◆ **SUPPLIED RECORDS**
┄┄┄┄┄┄┄┄┄┄
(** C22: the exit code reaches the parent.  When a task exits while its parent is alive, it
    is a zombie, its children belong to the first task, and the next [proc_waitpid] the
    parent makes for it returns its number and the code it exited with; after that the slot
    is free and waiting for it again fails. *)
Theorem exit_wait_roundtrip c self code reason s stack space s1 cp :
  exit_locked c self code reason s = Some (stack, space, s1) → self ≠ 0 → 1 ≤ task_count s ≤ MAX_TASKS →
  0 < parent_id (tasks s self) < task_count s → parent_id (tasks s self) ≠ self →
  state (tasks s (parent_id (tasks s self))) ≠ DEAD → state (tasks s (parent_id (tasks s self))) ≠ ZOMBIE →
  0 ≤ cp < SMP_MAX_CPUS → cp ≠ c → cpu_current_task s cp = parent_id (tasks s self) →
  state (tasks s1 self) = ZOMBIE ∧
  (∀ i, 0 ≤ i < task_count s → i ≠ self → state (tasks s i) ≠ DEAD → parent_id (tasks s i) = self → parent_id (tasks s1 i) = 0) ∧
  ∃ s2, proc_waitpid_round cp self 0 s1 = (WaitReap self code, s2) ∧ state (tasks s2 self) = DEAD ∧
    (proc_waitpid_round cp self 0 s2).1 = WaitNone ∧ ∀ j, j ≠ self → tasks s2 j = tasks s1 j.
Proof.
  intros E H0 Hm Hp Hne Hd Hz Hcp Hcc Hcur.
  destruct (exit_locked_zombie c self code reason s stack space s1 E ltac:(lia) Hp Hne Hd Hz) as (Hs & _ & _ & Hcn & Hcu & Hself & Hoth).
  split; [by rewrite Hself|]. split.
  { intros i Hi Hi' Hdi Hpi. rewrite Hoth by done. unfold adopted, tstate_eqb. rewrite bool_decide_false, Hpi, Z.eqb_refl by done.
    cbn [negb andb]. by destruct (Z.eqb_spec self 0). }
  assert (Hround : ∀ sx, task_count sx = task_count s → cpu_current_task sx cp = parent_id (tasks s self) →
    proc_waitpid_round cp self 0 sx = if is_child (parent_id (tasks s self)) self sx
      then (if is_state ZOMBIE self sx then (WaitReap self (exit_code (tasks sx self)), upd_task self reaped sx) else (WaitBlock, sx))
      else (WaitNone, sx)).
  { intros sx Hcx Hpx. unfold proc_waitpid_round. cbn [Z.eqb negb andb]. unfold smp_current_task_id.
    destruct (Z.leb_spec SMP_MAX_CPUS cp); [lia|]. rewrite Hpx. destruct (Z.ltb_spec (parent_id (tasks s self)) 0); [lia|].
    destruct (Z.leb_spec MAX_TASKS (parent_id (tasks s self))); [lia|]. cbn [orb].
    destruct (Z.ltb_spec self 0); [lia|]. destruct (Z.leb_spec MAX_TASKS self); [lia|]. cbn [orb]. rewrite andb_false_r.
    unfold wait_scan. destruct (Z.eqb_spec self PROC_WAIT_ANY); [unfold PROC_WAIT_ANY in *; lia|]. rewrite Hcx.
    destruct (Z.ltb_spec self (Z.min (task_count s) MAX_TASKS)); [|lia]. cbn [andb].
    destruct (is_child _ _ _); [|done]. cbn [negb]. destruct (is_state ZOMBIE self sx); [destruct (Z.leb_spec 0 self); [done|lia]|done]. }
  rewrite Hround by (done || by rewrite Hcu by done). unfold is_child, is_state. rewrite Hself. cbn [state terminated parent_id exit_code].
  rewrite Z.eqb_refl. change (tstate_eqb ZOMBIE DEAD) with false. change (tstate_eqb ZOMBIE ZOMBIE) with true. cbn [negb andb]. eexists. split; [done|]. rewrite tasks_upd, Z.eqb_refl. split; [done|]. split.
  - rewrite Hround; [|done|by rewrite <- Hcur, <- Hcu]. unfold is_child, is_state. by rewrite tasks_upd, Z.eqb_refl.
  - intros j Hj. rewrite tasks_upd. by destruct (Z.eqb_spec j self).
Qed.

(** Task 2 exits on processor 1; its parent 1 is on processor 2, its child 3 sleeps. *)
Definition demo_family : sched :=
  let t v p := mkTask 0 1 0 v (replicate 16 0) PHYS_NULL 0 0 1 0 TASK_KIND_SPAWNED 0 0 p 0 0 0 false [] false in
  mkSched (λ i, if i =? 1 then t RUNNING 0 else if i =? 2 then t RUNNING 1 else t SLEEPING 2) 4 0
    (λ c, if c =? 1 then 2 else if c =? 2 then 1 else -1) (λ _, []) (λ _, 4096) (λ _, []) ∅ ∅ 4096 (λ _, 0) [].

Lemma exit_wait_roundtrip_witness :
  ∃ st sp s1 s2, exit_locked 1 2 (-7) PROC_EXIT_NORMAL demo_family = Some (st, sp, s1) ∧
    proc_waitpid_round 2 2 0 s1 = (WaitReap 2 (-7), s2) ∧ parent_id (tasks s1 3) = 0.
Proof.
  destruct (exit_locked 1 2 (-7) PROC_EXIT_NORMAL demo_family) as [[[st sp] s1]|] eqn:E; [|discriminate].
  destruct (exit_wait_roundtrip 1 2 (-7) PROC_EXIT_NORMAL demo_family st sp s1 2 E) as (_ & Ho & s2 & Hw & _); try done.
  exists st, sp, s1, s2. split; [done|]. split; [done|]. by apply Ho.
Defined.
┄┄┄┄┄┄┄┄┄┄
Starting from the records above, copy each line where the string "with" is found.

    parent makes for it returns its number and the code it exited with; after that the slot
  rewrite Z.eqb_refl. change (tstate_eqb ZOMBIE DEAD) with false. change (tstate_eqb ZOMBIE ZOMBIE) with true. cbn [negb andb]. eexists. split; [done|]. rewrite tasks_upd, Z.eqb_refl. split; [done|]. split.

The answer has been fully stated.